Seattle Data Science Apr 2016
Seattle, WA
Thursday, April 21, 2016
Data Scientists in Seattle are doing incredible work: making graph models of symptoms and human disease, extracting insight from huge amounts of real-time data, and building tools to make the whole process easier. The Seattle Data Science Meetup provides data scientists with a continued opportunity to promote and contribute to this expanding field.

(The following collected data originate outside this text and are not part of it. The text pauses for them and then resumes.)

(** The run of the document-to-Word task on an existing job. *)
Lemma convertPdfToWord_run (env : Env) (t : Z) (id : ConversionId)
    (w : World) (job : Conversion) :
  db_get id w = Some job ->
  convertPdfToWord env t id w
  = match wordAttempt env w job with
    | Ok docx =>
        (Ok (nextStorageId w),
         patched id (markConversionCompleteFields t true
                                                  (Some (nextStorageId w)))
                 (snd (storage_store docx w)))
    | Throw e =>
        (Throw e, patched id (markConversionCompleteFields t false None) w)
    end.
Proof.
  intros Hget.
  assert (Hfail : forall e,
            (markConversionComplete (taskCtx t) id false None ;;
             throw (A := StorageId) e)%run w
            = (Throw e, patched id (markConversionCompleteFields t false None) w)).
  { intros e. unfold bind, throw.
    now rewrite (markConversionComplete_run (taskCtx t) w id job false None Hget). }
  unfold convertPdfToWord, wordAttempt, try_catch.
  unfold bind at 1. unfold gets at 1. unfold getConversion at 1. rewrite Hget.
  cbn [cr_conversion].
  destruct (truthy (CLOUDMERSIVE_API_KEY env)) as [key|]; [|apply Hfail].
  destruct (pdfFileId job) as [pdfFile|]; [|apply Hfail].
  unfold bind at 1. unfold gets at 1.
  destruct (truthy (storage_getUrl w pdfFile)) as [url|]; [|apply Hfail].
  destruct (fetch env url) as [e|[|] st body]; [apply Hfail| |apply Hfail].
  unfold bind at 1. unfold lift at 1.
  destruct (convertDocumentPdfToDocx env body) as [docx|e]; [|apply Hfail].
  unfold bind, ret.
  change (storage_store docx w)
    with (Ok (nextStorageId w), snd (storage_store docx w)).
  cbv beta iota.
  now erewrite markConversionComplete_run by (rewrite db_get_stored; exact Hget).
Qed.

(** X5: on an existing job the document-to-Word task always makes a
    terminal write that agrees with its own outcome.  When it returns an
    id, the job is completed, [docxFileId] is that id, and the blob stored
    under it is what the conversion service returned for the downloaded
    source.  When it throws, the job is failed, no blob is stored, and
    [docxFileId] is untouched.  On neither path is the [error] field
    written. *)
Theorem convertPdfToWord_terminal_write :
  forall (env : Env) (t : Z) (id : ConversionId) (w : World)
         (job : Conversion),
    db_get id w = Some job ->
    let run := convertPdfToWord env t id w in
    exists after,
      db_get id (snd run) = Some after
      /\ coreFieldsKept job after
      /\ error after = error job
      /\ pdfFileId after = pdfFileId job
      /\ match fst run with
         | Ok sid =>
             status after = completed
             /\ docxFileId after = Some sid
             /\ exists pdfFile statusLine pdfBuffer docx,
                  pdfFileId job = Some pdfFile
                  /\ fetch env (storageUrl pdfFile)
                     = Response true statusLine pdfBuffer
                  /\ convertDocumentPdfToDocx env pdfBuffer = Ok docx
                  /\ files (snd run) !! sid = Some docx
         | Throw e =>
             status after = failed
             /\ docxFileId after = docxFileId job
             /\ files (snd run) = files w
         end.
Proof.
  intros env t id w job Hget run. unfold run.
  rewrite (convertPdfToWord_run env t id w job Hget).
  destruct (wordAttempt env w job) as [docx|e] eqn:Hattempt; cbn [fst snd].
  - rewrite db_get_patched, db_get_stored, Hget. cbn [option_map].
    eexists. split; [reflexivity|].
    split; [apply coreFieldsKept_mark|].
    split; [reflexivity|]. split; [reflexivity|].
    split; [reflexivity|]. split; [reflexivity|].
    unfold wordAttempt in Hattempt.
    destruct (truthy (CLOUDMERSIVE_API_KEY env)); [|discriminate].
    destruct (pdfFileId job) as [pdfFile|]; [|discriminate].
    unfold storage_getUrl in Hattempt.
    destruct (files w !! pdfFile); [|discriminate].
    rewrite truthy_storageUrl in Hattempt.
    destruct (fetch env (storageUrl pdfFile)) as [e|[|] st body] eqn:Hfetch;
      try discriminate.
    exists pdfFile, st, body, docx.
    split; [reflexivity|]. split; [exact Hfetch|]. split; [exact Hattempt|].
    rewrite files_patched. apply files_stored.
  - rewrite db_get_patched, Hget. cbn [option_map].
    eexists. split; [reflexivity|].
    split; [apply coreFieldsKept_mark|].
    repeat split.
Qed.

Lemma convertPdfToWord_terminal_write_witness :
  exists after,
    db_get 0%nat (snd (convertPdfToWord wordEnv 3000 0%nat aliceWorld))
    = Some after
    /\ status after = completed
    /\ docxFileId after = Some 1%nat
    /\ error after = None
    /\ files (snd (convertPdfToWord wordEnv 3000 0%nat aliceWorld)) !! 1%nat
       = Some (DocxBytes [[DrawText 0 0 12 "report"]]).
Proof.
  destruct (convertPdfToWord_terminal_write wordEnv 3000 0%nat aliceWorld
              aliceJob eq_refl)
    as [after [H1 [_ [H2 [_ H3]]]]].
  assert (Hrun : fst (convertPdfToWord wordEnv 3000 0%nat aliceWorld)
                 = Ok 1%nat) by reflexivity.
  rewrite Hrun in H3. destruct H3 as [H3 [H4 _]].
  exists after. split; [exact H1|]. split; [exact H3|]. split; [exact H4|].
  split; [exact H2 | reflexivity].
Defined.
Lemma collect_one_run outfile relative_path st :
  collect_one os_path_join cfg fs outfile relative_path st
  = (Returned tt,
     advanced outfile (text_of relative_path) [notice_of relative_path]
              (asked_of relative_path) st).
Proof.
  unfold collect_one, section_text, section_body, notice,
    calls_of, read_text, joined, advanced.
  unfold mbind, M_bind, os_path_exists, try_except, open_r, read, write,
    print, log; simpl.
  destruct (path_exists fs _); simpl;
    [ destruct (open_r_error fs _); simpl;
      [| destruct (read_error fs _); simpl ] |];
    rewrite !alter_append_twice, <- ?app_assoc; simpl;
    f_equal; f_equal; apply alter_append_eq;
    unfold error_line, not_found_line, header_line;
    by rewrite ?append_assoc.
Qed.

Lemma for_each_run outfile (paths : list string) st :
  for_each paths (collect_one os_path_join cfg fs outfile) st
  = (Returned tt,
     advanced outfile (flatten (text_of <$> paths)) (notice_of <$> paths)
              (concat (asked_of <$> paths)) st).
Proof.
  revert st. induction paths as [|p paths IH]; intros st; simpl.
  - unfold mret, M_ret. by rewrite advanced_nothing.
  - unfold mbind, M_bind. rewrite collect_one_run, IH.
    by rewrite advanced_twice.
Qed.

Local Abbreviation whole_text := (report_text os_path_join cfg fs).
Local Abbreviation notices := (progress os_path_join cfg fs).

(** The report could be opened: the script runs to its last line. *)
Lemma main_run_opened st :
  open_w_error fs report_path = None →
  main os_path_join cfg fs st
  = (Returned tt,
     State (<[report_path := whole_text]> (disk st))
           (console st ++ "🔍 Starting file collection..." :: notices
              ++ [nl +:+ "🎉 File collection complete!";
                  "   All contents saved to: " +:+ report_path])
           (calls st ++ CallOpenWrite report_path
              :: concat (asked_of <$> files_to_collect cfg))).
Proof.
  intros Hopen. unfold main, mbind, M_bind, print, open_w, write; simpl.
  fold (output_file os_path_join cfg). rewrite Hopen, for_each_run. unfold advanced; simpl.
  rewrite alter_append_twice, alter_insert_eq.
  by rewrite <- !app_assoc.
Qed.

(** The report could not be opened: the exception leaves the script. *)
Lemma main_run_fatal st msg :
  open_w_error fs report_path = Some msg →
  main os_path_join cfg fs st
  = (Raised msg,
     State (disk st)
           (console st ++ ["🔍 Starting file collection..."])
           (calls st ++ [CallOpenWrite report_path])).
Proof.
  intros Hopen. unfold main, mbind, M_bind, print, open_w, log; simpl.
  fold (output_file os_path_join cfg). by rewrite Hopen.
Qed.

End Runs.

(** ** The report file after a run *)

Section Report.

Variable os_path_join : string → string → string.
Variable cfg : config.
Variable fs : filesystem.

Local Abbreviation joined := (joined os_path_join cfg).
Local Abbreviation output_file := (output_file os_path_join cfg).

Lemma report_after_opened st :
  open_w_error fs output_file = None →
  report_after os_path_join cfg fs st = Some (report_text os_path_join cfg fs).
Proof.
  intros Hopen. unfold report_after.
  rewrite main_run_opened by done. simpl. apply lookup_insert_eq.
Qed.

Putting Apache Drill to Use: Best Practices for Production Deployments

Neeraja Rentachintala View Bio

Apache Drill is the industry's first schema-free SQL query engine for big data. With its flexibility to explore both structured and complex datasets on the fly from a variety of data sources combined with its distributed query processing capabilities that provide low latency performance at petabyte scale, Drill is getting rapidly adopted by organizations to open up their Hadoop deployments to wide variety of users in a self service fashion. This session provides deep dive into the use cases ofApache Drill and best practices for deploying it in production using real customer examples. We will start with an introduction to Apache Drill , how it fits into the Hadoop eco system and quickly delve into the topics that matter for production rollout such as the data ingestion methodologies , data model trade offs, storage format selection, picking the data layout for optimal performance, query design tips & tricks and finally wrap up a preview of the road ahead for the project in 2016.


Neeraja Rentachintala

As Director of Product Management, Neeraja is responsible for the product strategy, roadmap and requirements of MapR's SQL initiatives. Prior to MapR, Neeraja held numerous product management and engineering roles at Informatica, Microsoft SQL Server, Oracle and, most recently as the principal product manager for Informatica Data Services/Data Virtualization.